• **TRY IT**
Each entry needs to appear again, retyped exactly as it is below.

• **DATA FOR THE TASK**
---*---

(** [Template.froalaReactive.rendered], up to and including the registration
    of the autorun; the result is the state its closures share. *)
Definition rendered (this : template) : M instance :=
  let tmpl := this in
  let lastData := tmpl_data tmpl in
  let input := tmpl_input tmpl in
  if negb (jq_length input =? 1)%nat then
    throw (Error "invalid-froala-reactive-template")
  else
    match getFroalaEditableJQueryInstanceMethod (Some input) with
    | None => throw (Error "invalid-froala-editor-plugin")
    | Some froalaMethod =>
        call froalaMethod (Init (tmpl_data tmpl)) ;;
        (if JS.truthy (JS.get (tmpl_data tmpl) "_value")
         then call froalaMethod (SetHTML (JS.get (tmpl_data tmpl) "_value"))
         else ret tt) ;;
        let eventHandlers := getEventHandlerNames (tmpl_data tmpl) in
        each eventHandlers (fun opt => emit (On (_eventName opt) opt)) ;;
        ret {| tmpl := tmpl; froalaMethod := froalaMethod;
               lastData := lastData |}
    end.

(** The listener [rendered] registers for [opt], called with [arguments]
    [e :: rest]. *)
Definition listener (inst : instance) (opt : string)
    (e : value) (rest : list value) : M unit :=
  emit (PreventDefault e) ;;
  emit (Apply (JS.get (tmpl_data (tmpl inst)) opt) (lastData inst) (e :: rest)).

(** The options the autorun body finds changed. *)
Definition changedOpts (lastData _data : data) : list string :=
  filter (fun opt => negb (JS.indexOf opt "_" =? 0)%Z
                     && negb (JS.isEqual (JS.get lastData opt)
                                         (JS.get _data opt)))
         (JS.keys _data).

(** One run of the autorun body; [_data] is what [Template.currentData()]
    returns. *)
Definition autorun (inst : instance) (_data : data) : M instance :=
  let m := froalaMethod inst in
  (if JS.truthy (JS.get _data "_value")
      && negb (JS.isEqual (JS.get (lastData inst) "_value")
                          (JS.get _data "_value"))
   then call m (SetHTML (JS.get _data "_value")) ;;
        call m RestoreSelectionByMarkers
   else ret tt) ;;
  each (changedOpts (lastData inst) _data)
       (fun opt => call m (SetOption opt (JS.get _data opt))) ;;
  ret {| tmpl := tmpl inst; froalaMethod := m; lastData := _data |}.

(** [Template.froalaReactive.destroyed] *)
Definition destroyed (this : template) : M unit :=
  let tmpl := this in
  let input := tmpl_input tmpl in
  match getFroalaEditableJQueryInstanceMethod (Some input) with
  | None => ret tt
  | Some froalaMethod =>
      let eventHandlers := getEventHandlerNames (tmpl_data tmpl) in
      each eventHandlers (fun opt => emit (Unbind (_eventName opt))) ;;
      try_catch (call froalaMethod Destroy)
  end.

(** Successive runs of the autorun body, one per data context the reactive
    source delivers.  What the host does after a run that throws is its own
    business: the sequence ends there. *)
Fixpoint reruns (inst : instance) (contexts : list data) : M instance :=
  match contexts with
  | [] => ret inst
  | _data :: contexts' => inst' <- autorun inst _data ;; reruns inst' contexts'
  end.

End Adapter.

(** ** Event dispatch *)

(** What one effect does to the listeners bound on [$input], kept as pairs
    of the event name and the option the listener is closed over, in the
    order they were bound.  A listener is told apart by the name it was bound
    under, taken as a whole: [Unbind name] removes the listeners bound under
    exactly [name].  How jQuery reads a name as an event type followed by
    namespaces, and which elements an unbind reaches, is left out. *)
Definition bindStep (bound : list (string * string)) (e : effect)
    : list (string * string) :=
  match e with
  | On name opt => bound ++ [(name, opt)]
  | Unbind name => filter (fun b => negb (String.eqb (fst b) name)) bound
  | _ => bound
  end.

(** The listeners bound on [$input] once the effects [t] have happened. *)
Definition listeners (t : list effect) : list (string * string) :=
  fold_left bindStep t [].

(** The DOM fires [name] on [$input]: every listener bound under exactly
    that name runs with the raw event [e] and the parameters [rest] of the
    trigger. *)
Definition trigger (inst : instance) (past : list effect) (name : string)
    (e : value) (rest : list value) : M unit :=
  each (filter (fun b => String.eqb (fst b) name) (listeners past))
       (fun b => listener inst (snd b) e rest).

(** ** Well-formed values *)

Fixpoint distinct (ks : list string) : bool :=
  match ks with
  | [] => true
  | k :: ks' => negb (existsb (String.eqb k) ks') && distinct ks'
  end.

(** An object has each key once, at every depth. *)
Fixpoint wf (v : value) : bool :=
  match v with
  | VArr xs => forallb wf xs
  | VObj ps => distinct (map fst ps) && forallb (fun p => wf (snd p)) ps
  | _ => true
  end.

---*---

• **EXERCISE RESPONSE**
(** [Template.froalaReactive.rendered], up to and including the registration
    of the autorun; the result is the state its closures share. *)
Definition rendered (this : template) : M instance :=
  let tmpl := this in
  let lastData := tmpl_data tmpl in
  let input := tmpl_input tmpl in
  if negb (jq_length input =? 1)%nat then
    throw (Error "invalid-froala-reactive-template")
  else
    match getFroalaEditableJQueryInstanceMethod (Some input) with
    | None => throw (Error "invalid-froala-editor-plugin")
    | Some froalaMethod =>
        call froalaMethod (Init (tmpl_data tmpl)) ;;
        (if JS.truthy (JS.get (tmpl_data tmpl) "_value")
         then call froalaMethod (SetHTML (JS.get (tmpl_data tmpl) "_value"))
         else ret tt) ;;
        let eventHandlers := getEventHandlerNames (tmpl_data tmpl) in
        each eventHandlers (fun opt => emit (On (_eventName opt) opt)) ;;
        ret {| tmpl := tmpl; froalaMethod := froalaMethod;
               lastData := lastData |}
    end.

(** The listener [rendered] registers for [opt], called with [arguments]
    [e :: rest]. *)
Definition listener (inst : instance) (opt : string)
    (e : value) (rest : list value) : M unit :=
  emit (PreventDefault e) ;;
  emit (Apply (JS.get (tmpl_data (tmpl inst)) opt) (lastData inst) (e :: rest)).

(** The options the autorun body finds changed. *)
Definition changedOpts (lastData _data : data) : list string :=
  filter (fun opt => negb (JS.indexOf opt "_" =? 0)%Z
                     && negb (JS.isEqual (JS.get lastData opt)
                                         (JS.get _data opt)))
         (JS.keys _data).

(** One run of the autorun body; [_data] is what [Template.currentData()]
    returns. *)
Definition autorun (inst : instance) (_data : data) : M instance :=
  let m := froalaMethod inst in
  (if JS.truthy (JS.get _data "_value")
      && negb (JS.isEqual (JS.get (lastData inst) "_value")
                          (JS.get _data "_value"))
   then call m (SetHTML (JS.get _data "_value")) ;;
        call m RestoreSelectionByMarkers
   else ret tt) ;;
  each (changedOpts (lastData inst) _data)
       (fun opt => call m (SetOption opt (JS.get _data opt))) ;;
  ret {| tmpl := tmpl inst; froalaMethod := m; lastData := _data |}.

(** [Template.froalaReactive.destroyed] *)
Definition destroyed (this : template) : M unit :=
  let tmpl := this in
  let input := tmpl_input tmpl in
  match getFroalaEditableJQueryInstanceMethod (Some input) with
  | None => ret tt
  | Some froalaMethod =>
      let eventHandlers := getEventHandlerNames (tmpl_data tmpl) in
      each eventHandlers (fun opt => emit (Unbind (_eventName opt))) ;;
      try_catch (call froalaMethod Destroy)
  end.

(** Successive runs of the autorun body, one per data context the reactive
    source delivers.  What the host does after a run that throws is its own
    business: the sequence ends there. *)
Fixpoint reruns (inst : instance) (contexts : list data) : M instance :=
  match contexts with
  | [] => ret inst
  | _data :: contexts' => inst' <- autorun inst _data ;; reruns inst' contexts'
  end.

End Adapter.

(** ** Event dispatch *)

(** What one effect does to the listeners bound on [$input], kept as pairs
    of the event name and the option the listener is closed over, in the
    order they were bound.  A listener is told apart by the name it was bound
    under, taken as a whole: [Unbind name] removes the listeners bound under
    exactly [name].  How jQuery reads a name as an event type followed by
    namespaces, and which elements an unbind reaches, is left out. *)
Definition bindStep (bound : list (string * string)) (e : effect)
    : list (string * string) :=
  match e with
  | On name opt => bound ++ [(name, opt)]
  | Unbind name => filter (fun b => negb (String.eqb (fst b) name)) bound
  | _ => bound
  end.

(** The listeners bound on [$input] once the effects [t] have happened. *)
Definition listeners (t : list effect) : list (string * string) :=
  fold_left bindStep t [].

(** The DOM fires [name] on [$input]: every listener bound under exactly
    that name runs with the raw event [e] and the parameters [rest] of the
    trigger. *)
Definition trigger (inst : instance) (past : list effect) (name : string)
    (e : value) (rest : list value) : M unit :=
  each (filter (fun b => String.eqb (fst b) name) (listeners past))
       (fun b => listener inst (snd b) e rest).

(** ** Well-formed values *)

Fixpoint distinct (ks : list string) : bool :=
  match ks with
  | [] => true
  | k :: ks' => negb (existsb (String.eqb k) ks') && distinct ks'
  end.

(** An object has each key once, at every depth. *)
Fixpoint wf (v : value) : bool :=
  match v with
  | VArr xs => forallb wf xs
  | VObj ps => distinct (map fst ps) && forallb (fun p => wf (snd p)) ps
  | _ => true
  end.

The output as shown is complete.